Personal information
- Full name: Elena Maksimova-Klimets
- Born: 6 May 1988 (age 38) Minsk, Byelorussian SSR, Soviet Union

Chess career
- Country: Belarus
- Title: Woman FIDE Master (2005)
- FIDE rating: 2070 (March 2010)
- Peak rating: 2150 (July 2008)

= Elena Maksimova =

Belarusian chess player

Elena Maksimova (Елена Григорьевна Максимова; born 6 May 1988), née Klimets (Климец), also Maksimova-Klimets (Максимова-Климец), is a Belarusian chess player and journalist who holds the title of Woman FIDE Master (WFM, 2005).

==Biography==
In 2000s Elena Maksimova was one of the leading Belarusian chess players.

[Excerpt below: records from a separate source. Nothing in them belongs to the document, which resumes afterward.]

(* ===== verification/BlockChainSystem.v ===== *)
(** * The runs of the chain

    The operations of the chain as steps, in any order; what holds in every state
    that can be reached, what an import does there, and which block is the head. *)
From S2P Require Import Prelude CommonData RLP RLPCodec RLPFields TrieHash.
From S2P Require Import TransactionBase Receipt BlockHeader BlockHeaderCodec SealEngine EthashSeal BasicAuthority.
From S2P Require Import BlockQueue BlockChain BlockChainTree BlockChainVerify BlockChainInsert.

Module BlockChainSystem.
Import BlockHeader BlockChain BlockChainTree BlockChainVerify BlockChainInsert.

Section System.
Context {CR : Crypto} {EL : EthashLib} {AL : AuthorityLib} {EN : Enactor} {ENL : EnactorLaws}.
Context (p : SealEngine.ChainOperationParams) (genesisBlock : bytes) (authority : BasicAuthority.Authority).
Notation g := (m_genesisHash genesisBlock).
Notation ok := (ok genesisBlock).
Notation inserted := (inserted p genesisBlock).
Notation fits := (fits genesisBlock).
(** The genesis block *)
Record genesis_ok (ig : BlockHeader) : Prop := {
  gen_header : of_bytes genesisBlock BlockData 0 = Ok ig;
  gen_number : m_number ig = 0;
  gen_hash : g ≠ 0;
}.
Context (ig : BlockHeader) (GEN : genesis_ok ig).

Elena Maksimova played for Belarus in the Women's Chess Olympiad:
- In 2008, at first reserve board in the 38th Chess Olympiad (women) in Dresden (+2, =3, −1).

In 2010, she graduated from Maxim Tank Belarusian State Pedagogical University Physics and Mathematics Department with master's degree. From 2011 Elena Maksimova lives in Moscow and worked as journalist from Russian chess portals chess-news.ru and chesspro.ru.